PROBLEM REQUIREMENTS. Reproduce exactly, and only, the lines below from the one containing "apply elem_of_uniq, elem_of_app" through the one containing "let tail := tailTimes plasma mag in".

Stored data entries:
== Segment start ==

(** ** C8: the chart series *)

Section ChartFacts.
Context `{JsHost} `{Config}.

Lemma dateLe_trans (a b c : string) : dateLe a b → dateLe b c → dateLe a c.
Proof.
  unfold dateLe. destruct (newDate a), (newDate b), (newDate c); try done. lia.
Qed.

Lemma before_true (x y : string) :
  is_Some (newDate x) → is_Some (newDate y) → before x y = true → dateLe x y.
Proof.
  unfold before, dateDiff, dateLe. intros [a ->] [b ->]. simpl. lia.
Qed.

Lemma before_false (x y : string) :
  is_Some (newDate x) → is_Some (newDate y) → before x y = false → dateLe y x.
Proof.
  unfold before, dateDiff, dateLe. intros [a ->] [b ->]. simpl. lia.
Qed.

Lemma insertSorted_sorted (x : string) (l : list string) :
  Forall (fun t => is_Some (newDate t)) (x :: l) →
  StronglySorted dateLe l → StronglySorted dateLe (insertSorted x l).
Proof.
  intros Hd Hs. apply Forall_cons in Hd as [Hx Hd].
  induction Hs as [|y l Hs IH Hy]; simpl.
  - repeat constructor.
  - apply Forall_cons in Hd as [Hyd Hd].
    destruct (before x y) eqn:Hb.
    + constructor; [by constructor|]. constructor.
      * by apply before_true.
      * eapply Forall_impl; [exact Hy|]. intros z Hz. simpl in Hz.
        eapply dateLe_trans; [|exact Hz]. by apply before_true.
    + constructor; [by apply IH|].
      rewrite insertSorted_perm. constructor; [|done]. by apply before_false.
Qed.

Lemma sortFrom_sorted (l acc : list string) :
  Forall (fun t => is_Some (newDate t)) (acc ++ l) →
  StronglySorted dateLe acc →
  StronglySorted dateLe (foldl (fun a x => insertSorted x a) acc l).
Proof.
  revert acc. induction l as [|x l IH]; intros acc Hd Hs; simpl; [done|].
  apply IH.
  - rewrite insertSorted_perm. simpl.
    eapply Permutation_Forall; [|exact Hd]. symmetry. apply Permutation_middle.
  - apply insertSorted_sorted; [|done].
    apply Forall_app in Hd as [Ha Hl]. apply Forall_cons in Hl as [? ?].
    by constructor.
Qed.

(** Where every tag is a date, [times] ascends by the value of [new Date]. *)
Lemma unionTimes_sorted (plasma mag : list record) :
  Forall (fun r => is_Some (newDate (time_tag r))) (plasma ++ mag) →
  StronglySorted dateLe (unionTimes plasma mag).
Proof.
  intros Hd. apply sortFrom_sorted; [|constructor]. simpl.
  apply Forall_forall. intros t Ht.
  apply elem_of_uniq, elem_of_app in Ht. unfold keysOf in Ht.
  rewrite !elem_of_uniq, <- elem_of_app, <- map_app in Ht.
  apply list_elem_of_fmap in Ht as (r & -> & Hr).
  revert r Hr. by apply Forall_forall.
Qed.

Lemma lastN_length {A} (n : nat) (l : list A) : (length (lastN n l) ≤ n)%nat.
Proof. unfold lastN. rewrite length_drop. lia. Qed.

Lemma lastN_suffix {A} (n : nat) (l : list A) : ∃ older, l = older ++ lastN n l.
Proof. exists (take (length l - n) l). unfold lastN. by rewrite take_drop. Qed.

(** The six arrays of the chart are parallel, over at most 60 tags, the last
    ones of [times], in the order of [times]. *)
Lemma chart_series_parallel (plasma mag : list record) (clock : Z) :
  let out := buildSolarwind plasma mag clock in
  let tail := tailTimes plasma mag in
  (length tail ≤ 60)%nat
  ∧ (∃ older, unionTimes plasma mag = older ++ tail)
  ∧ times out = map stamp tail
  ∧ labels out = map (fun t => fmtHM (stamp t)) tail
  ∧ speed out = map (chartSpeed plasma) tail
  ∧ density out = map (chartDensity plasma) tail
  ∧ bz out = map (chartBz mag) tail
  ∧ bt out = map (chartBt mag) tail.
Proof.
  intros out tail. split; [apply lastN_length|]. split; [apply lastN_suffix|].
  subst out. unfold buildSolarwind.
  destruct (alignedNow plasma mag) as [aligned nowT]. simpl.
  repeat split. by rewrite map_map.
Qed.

== Segment end ==

RESPONSE AREA.
  apply elem_of_uniq, elem_of_app in Ht. unfold keysOf in Ht.
  rewrite !elem_of_uniq, <- elem_of_app, <- map_app in Ht.
  apply list_elem_of_fmap in Ht as (r & -> & Hr).
  revert r Hr. by apply Forall_forall.
Qed.

Lemma lastN_length {A} (n : nat) (l : list A) : (length (lastN n l) ≤ n)%nat.
Proof. unfold lastN. rewrite length_drop. lia. Qed.

Lemma lastN_suffix {A} (n : nat) (l : list A) : ∃ older, l = older ++ lastN n l.
Proof. exists (take (length l - n) l). unfold lastN. by rewrite take_drop. Qed.

(** The six arrays of the chart are parallel, over at most 60 tags, the last
    ones of [times], in the order of [times]. *)
Lemma chart_series_parallel (plasma mag : list record) (clock : Z) :
  let out := buildSolarwind plasma mag clock in
  let tail := tailTimes plasma mag in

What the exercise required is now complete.